What needs to be done - Some of the lines below need repeating. Reproduce exactly those between the lines holding "Lemma handle_app_invariant (e" and "by apply reset_running, emit_running.", inclusive.

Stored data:
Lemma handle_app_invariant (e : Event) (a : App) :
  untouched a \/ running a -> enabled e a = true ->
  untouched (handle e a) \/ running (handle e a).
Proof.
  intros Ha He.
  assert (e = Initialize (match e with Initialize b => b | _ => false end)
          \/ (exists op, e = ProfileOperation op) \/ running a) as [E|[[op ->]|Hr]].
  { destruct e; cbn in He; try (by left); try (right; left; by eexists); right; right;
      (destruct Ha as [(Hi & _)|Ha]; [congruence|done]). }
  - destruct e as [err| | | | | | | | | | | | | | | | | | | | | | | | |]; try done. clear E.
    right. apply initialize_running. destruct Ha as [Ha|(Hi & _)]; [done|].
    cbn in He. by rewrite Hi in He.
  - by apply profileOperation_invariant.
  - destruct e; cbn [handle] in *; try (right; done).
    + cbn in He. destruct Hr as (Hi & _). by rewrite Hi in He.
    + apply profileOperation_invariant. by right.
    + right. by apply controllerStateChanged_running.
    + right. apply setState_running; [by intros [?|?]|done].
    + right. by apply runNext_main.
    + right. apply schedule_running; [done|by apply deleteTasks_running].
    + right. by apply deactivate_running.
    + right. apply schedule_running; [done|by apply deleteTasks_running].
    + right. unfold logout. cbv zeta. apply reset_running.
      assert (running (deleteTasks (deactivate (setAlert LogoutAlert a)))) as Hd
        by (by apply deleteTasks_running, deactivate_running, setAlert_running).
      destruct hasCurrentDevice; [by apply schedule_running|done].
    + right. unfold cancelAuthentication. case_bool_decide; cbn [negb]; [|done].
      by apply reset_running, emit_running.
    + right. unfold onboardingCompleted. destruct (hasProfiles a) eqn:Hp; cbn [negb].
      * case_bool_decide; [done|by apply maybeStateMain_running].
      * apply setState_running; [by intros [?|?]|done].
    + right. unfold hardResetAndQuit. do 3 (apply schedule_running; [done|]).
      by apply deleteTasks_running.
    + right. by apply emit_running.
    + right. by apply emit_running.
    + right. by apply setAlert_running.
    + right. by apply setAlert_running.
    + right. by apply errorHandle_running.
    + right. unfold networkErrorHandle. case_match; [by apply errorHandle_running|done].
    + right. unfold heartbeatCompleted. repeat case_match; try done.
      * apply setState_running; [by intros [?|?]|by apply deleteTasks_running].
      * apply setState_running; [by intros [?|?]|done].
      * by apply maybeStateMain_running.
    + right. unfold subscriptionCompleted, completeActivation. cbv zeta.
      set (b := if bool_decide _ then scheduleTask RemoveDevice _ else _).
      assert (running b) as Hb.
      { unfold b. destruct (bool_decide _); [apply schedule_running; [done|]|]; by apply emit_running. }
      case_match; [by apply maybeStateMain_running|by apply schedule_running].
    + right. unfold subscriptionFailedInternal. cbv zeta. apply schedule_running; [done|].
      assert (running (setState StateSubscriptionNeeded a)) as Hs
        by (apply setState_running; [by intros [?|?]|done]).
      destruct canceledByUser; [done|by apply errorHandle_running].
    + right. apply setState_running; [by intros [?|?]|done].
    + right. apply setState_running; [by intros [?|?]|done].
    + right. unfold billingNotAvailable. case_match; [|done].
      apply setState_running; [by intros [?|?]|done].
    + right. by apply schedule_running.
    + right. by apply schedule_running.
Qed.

--

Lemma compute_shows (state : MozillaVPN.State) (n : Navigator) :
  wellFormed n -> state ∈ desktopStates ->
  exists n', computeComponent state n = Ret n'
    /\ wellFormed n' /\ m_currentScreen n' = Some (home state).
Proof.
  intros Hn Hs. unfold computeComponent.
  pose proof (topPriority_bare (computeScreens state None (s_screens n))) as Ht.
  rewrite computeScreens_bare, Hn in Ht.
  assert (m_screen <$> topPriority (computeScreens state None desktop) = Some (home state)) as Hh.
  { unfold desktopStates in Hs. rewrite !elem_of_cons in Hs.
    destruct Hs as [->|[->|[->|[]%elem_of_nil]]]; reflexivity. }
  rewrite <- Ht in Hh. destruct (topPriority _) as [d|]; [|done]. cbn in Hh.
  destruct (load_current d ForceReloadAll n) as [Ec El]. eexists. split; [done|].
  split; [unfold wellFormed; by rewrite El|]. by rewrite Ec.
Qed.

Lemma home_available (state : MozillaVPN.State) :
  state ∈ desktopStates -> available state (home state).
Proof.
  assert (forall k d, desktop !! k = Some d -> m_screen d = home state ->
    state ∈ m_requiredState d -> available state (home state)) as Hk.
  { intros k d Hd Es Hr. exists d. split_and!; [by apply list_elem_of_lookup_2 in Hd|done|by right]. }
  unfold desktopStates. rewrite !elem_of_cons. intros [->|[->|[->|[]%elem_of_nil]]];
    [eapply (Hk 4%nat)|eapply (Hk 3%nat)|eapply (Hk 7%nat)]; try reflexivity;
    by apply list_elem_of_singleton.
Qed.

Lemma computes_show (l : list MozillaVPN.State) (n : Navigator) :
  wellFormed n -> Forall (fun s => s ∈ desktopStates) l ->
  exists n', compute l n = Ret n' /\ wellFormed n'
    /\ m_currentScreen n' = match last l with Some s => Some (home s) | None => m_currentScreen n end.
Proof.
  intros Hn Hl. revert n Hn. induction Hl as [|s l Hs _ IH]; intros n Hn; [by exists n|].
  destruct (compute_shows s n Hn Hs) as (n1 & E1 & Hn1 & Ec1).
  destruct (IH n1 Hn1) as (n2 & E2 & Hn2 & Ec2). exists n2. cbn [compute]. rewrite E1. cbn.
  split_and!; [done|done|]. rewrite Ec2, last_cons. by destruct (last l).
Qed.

Problem solution -
Lemma handle_app_invariant (e : Event) (a : App) :
  untouched a \/ running a -> enabled e a = true ->
  untouched (handle e a) \/ running (handle e a).
Proof.
  intros Ha He.
  assert (e = Initialize (match e with Initialize b => b | _ => false end)
          \/ (exists op, e = ProfileOperation op) \/ running a) as [E|[[op ->]|Hr]].
  { destruct e; cbn in He; try (by left); try (right; left; by eexists); right; right;
      (destruct Ha as [(Hi & _)|Ha]; [congruence|done]). }
  - destruct e as [err| | | | | | | | | | | | | | | | | | | | | | | | |]; try done. clear E.
    right. apply initialize_running. destruct Ha as [Ha|(Hi & _)]; [done|].
    cbn in He. by rewrite Hi in He.
  - by apply profileOperation_invariant.
  - destruct e; cbn [handle] in *; try (right; done).
    + cbn in He. destruct Hr as (Hi & _). by rewrite Hi in He.
    + apply profileOperation_invariant. by right.
    + right. by apply controllerStateChanged_running.
    + right. apply setState_running; [by intros [?|?]|done].
    + right. by apply runNext_main.
    + right. apply schedule_running; [done|by apply deleteTasks_running].
    + right. by apply deactivate_running.
    + right. apply schedule_running; [done|by apply deleteTasks_running].
    + right. unfold logout. cbv zeta. apply reset_running.
      assert (running (deleteTasks (deactivate (setAlert LogoutAlert a)))) as Hd
        by (by apply deleteTasks_running, deactivate_running, setAlert_running).
      destruct hasCurrentDevice; [by apply schedule_running|done].
    + right. unfold cancelAuthentication. case_bool_decide; cbn [negb]; [|done].
      by apply reset_running, emit_running.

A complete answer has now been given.